As Russia’s war against Ukraine rages on, Ukrainian officials have noticed an uptick in marine mammal deaths — and they want to use it as evidence to accuse Russia of ecocide and environmental war crimes.
That’s according to The New York Times, which reported that there’s been a significant increase in dead dolphins and porpoises washing ashore in the Black Sea.
What’s causing massive dolphin die-offs
The Times reported that a number of factors related to the war could be contributing to marine mammal die-off including maritime mines, pollutants from explosives and fuel leaks, and toxic algae brought about by the presence of pesticides and heavy metals in the water.
The report also said that the cacophony from Russian jet fighters, rocket launches, and explosions could be contributing factors. Noise from ships, sonar, and drilling is known to affect marine mammals’ communication, ability to hear predators and prey, and navigation, according to the National Oceanic and Atmospheric Administration.
In a peace plan he laid out last November, Ukrainian President Volodymyr Zelenskyy discussed the environmental damage Russia’s war was causing.
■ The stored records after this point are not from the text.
(** A heap whose free list [F'] lies within [F] and leaves out the block at [b]. *)
Lemma hinv_take h h' F F' live top b n p np :
  hinv h F live top -> (p, np) ∈ F -> p <= b < p + np -> 0 < n -> b + n <= p + np ->
  linked (u_hdrs h') ((base, 0) :: F') base -> spaced base F' top -> u_freep h' ∈ base :: F'.*1 ->
  (forall c k, (c, k) ∈ F' -> 0 < k /\ (b + n <= c \/ c + k <= b) /\ exists c' k', (c', k') ∈ F /\ c' <= c /\ c + k <= c' + k') ->
  (exists q, u_hdrs h' !! b = Some (Header q n)) ->
  (forall a na, live !! a = Some na -> u_hdrs h' !! a = u_hdrs h !! a) ->
  live !! b = None /\ hinv h' F' (<[b := n]> live) top.
Proof.
  intros I HF Hb Hn Hend Hl Hsp Hfp HF' Hhb Hag.
  destruct (live_fresh _ _ _ _ b n _ _ I HF Hb Hn Hend) as [Hnone Hd]. split; [done|].
  pose proof (spaced_bounds _ _ _ _ _ (hi_spaced _ _ _ _ I) HF) as (Hp & _ & Htop).
  split.
  - apply (hi_base _ _ _ _ I).
  - apply (hi_top _ _ _ _ I).
  - done.
  - done.
  - intros c k Hc. apply (HF' c k Hc).
  - done.
  - intros a na [[<- <-]|[Hne Ha]]%lookup_insert_Some; [split; [lia|]; split; [lia|]; split; [lia|done]|].
    rewrite (Hag a na Ha). by apply (hi_live _ _ _ _ I).
  - intros a na c k [[<- <-]|[Hne Ha]]%lookup_insert_Some [[<- <-]|[Hne' Hc]]%lookup_insert_Some Hlt.
    + lia.
    + destruct (Hd c k Hc). destruct (hi_live _ _ _ _ I c k Hc) as (_ & ? & _). lia.
    + destruct (Hd a na Ha). lia.
    + by apply (hi_apart _ _ _ _ I a na c k).
  - intros a na c k Ha Hc. destruct (HF' c k Hc) as (Hk & Hbc & c' & k' & Hin & ? & ?).
    apply lookup_insert_Some in Ha as [[<- <-]|[Hne Ha]]; [done|].
    pose proof (hi_free _ _ _ _ I a na c' k' Ha Hin). lia.
Qed.

Lemma ring_retail F A q nq X Y :
  (base, 0) :: F = A ++ (q, nq) :: Y ->
  exists F', A ++ (q, nq) :: X = (base, 0) :: F' /\
    (forall x, x ∈ F' -> x ∈ X \/ (x ∈ F /\ x ∈ A ++ [(q, nq)])) /\ q ∈ base :: F'.*1 /\ (forall x, x ∈ Y -> x ∈ F).
Proof.
  destruct A as [|y A].
  - intros [= <- <- ->]. exists X. split; [done|]. split; [by left|]. split; [by left|done].
  - intros [= <- ->]. eexists. split; [reflexivity|]. setoid_rewrite elem_of_app. setoid_rewrite elem_of_cons.
    split; [|split; [|tauto]].
    + intros x [Hx|[->|Hx]]; [right|right|by left]; tauto.
    + right. apply elem_of_addrs. exists nq. rewrite elem_of_app, elem_of_cons. tauto.
Qed.

Lemma hi_live_not_ring h F live top a na b :
  hinv h F live top -> live !! a = Some na -> b ∈ ((base, 0) :: F).*1 -> a <> b.
Proof. intros I Ha (k & Hk)%elem_of_addrs. by destruct (hi_ring_free _ _ _ _ a na b k I Ha Hk). Qed.

Lemma take_exact h F live top A q nq p np C :
  hinv h F live top -> (base, 0) :: F = A ++ (q, nq) :: (p, np) :: C -> 0 < np ->
  exists h' F', take_block h np q p (Header (first_addr C base) np) = URet (h', p + 1) /\
    live !! p = None /\ hinv h' F' (<[p := np]> live) top.
Proof.
  intros I E Hn. pose proof (hi_ring_spaced _ _ _ _ I) as Hsp. pose proof (hi_ring _ _ _ _ I) as Hl. rewrite E in Hsp, Hl.
  destruct (ring_retail F A q nq C _ E) as (F' & EF & Hin & Hq & HY).
  pose proof (spaced_split _ _ _ _ _ _ Hsp) as (HA & _ & Hnq & (Hqp & _ & HC) & Hlt).
  unfold take_block. cbn [hd_size hd_ptr]. rewrite Z.eqb_refl, (hdr_found _ _ _ (linked_lookup _ _ _ _ _ _ Hl)).
  cbn [ubind hd_ptr hd_size]. eexists _, F'. split; [reflexivity|].
  pose proof (HY (p, np) ltac:(by left)) as HpF.
  assert (forall a, a ∈ A.*1 -> a <> q) as HAq.
  { intros a (k & Hk)%elem_of_addrs. pose proof (Hlt _ _ Hk). pose proof (spaced_bounds _ _ _ _ _ HA Hk). lia. }
  apply (hinv_take h _ F F' live top p np p np); try done; try lia; cbn [u_hdrs u_freep set_freep set_hdr].
  - rewrite <- EF. eapply linked_splice; [done|intros a Ha; by rewrite lookup_insert_ne by (apply not_eq_sym; auto)| |].
    + by rewrite lookup_insert_eq.
    + apply linked_insert; [|by apply linked_split in Hl as [_ (_ & _ & Hl)]].
      intros (k & Hk)%elem_of_addrs. pose proof (spaced_bounds _ _ _ _ _ HC Hk). lia.
  - enough (spaced (base - 1) ((base, 0) :: F') top) as (_ & _ & H) by (by rewrite Z.add_0_r in H).
    rewrite <- EF. eapply spaced_splice; [done|done|]. eapply spaced_weaken; [| |exact HC]; lia.
  - intros c k Hc. destruct (Hin _ Hc) as [HcC|[HcF HcA]].
    + pose proof (spaced_bounds _ _ _ _ _ HC HcC). pose proof (HY (c, k) ltac:(by right)) as HcF.
      pose proof (hi_sizes _ _ _ _ I c k HcF). split; [done|]. split; [lia|]. exists c, k. split; [done|lia].
    + pose proof (hi_sizes _ _ _ _ I c k HcF). split; [done|]. split; [right|exists c, k; split; [done|lia]].
      apply elem_of_app in HcA as [HcA|[= -> ->]%list_elem_of_singleton]; [|lia]. pose proof (Hlt _ _ HcA). lia.
  - rewrite lookup_insert_ne by lia. eexists. apply linked_split in Hl as [_ [_ [Hp _]]]. exact Hp.
  - intros a na Ha. rewrite lookup_insert_ne; [done|]. apply not_eq_sym. eapply hi_live_not_ring; [done..|].
    rewrite E, fmap_app, fmap_cons, elem_of_app, elem_of_cons. tauto.
Qed.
“Due to the Russian aggression, 6 million domestic animals died,” he wrote in the plan. “These are official numbers. At least 50,000 dolphins were killed in the Black Sea.”
Currently, there are four acts that are considered international crimes that the International Criminal Court (ICC) oversees: genocide, crimes against humanity, war crimes, and crimes of aggression. Ukraine proposes to add a fifth act to the list: ecocide.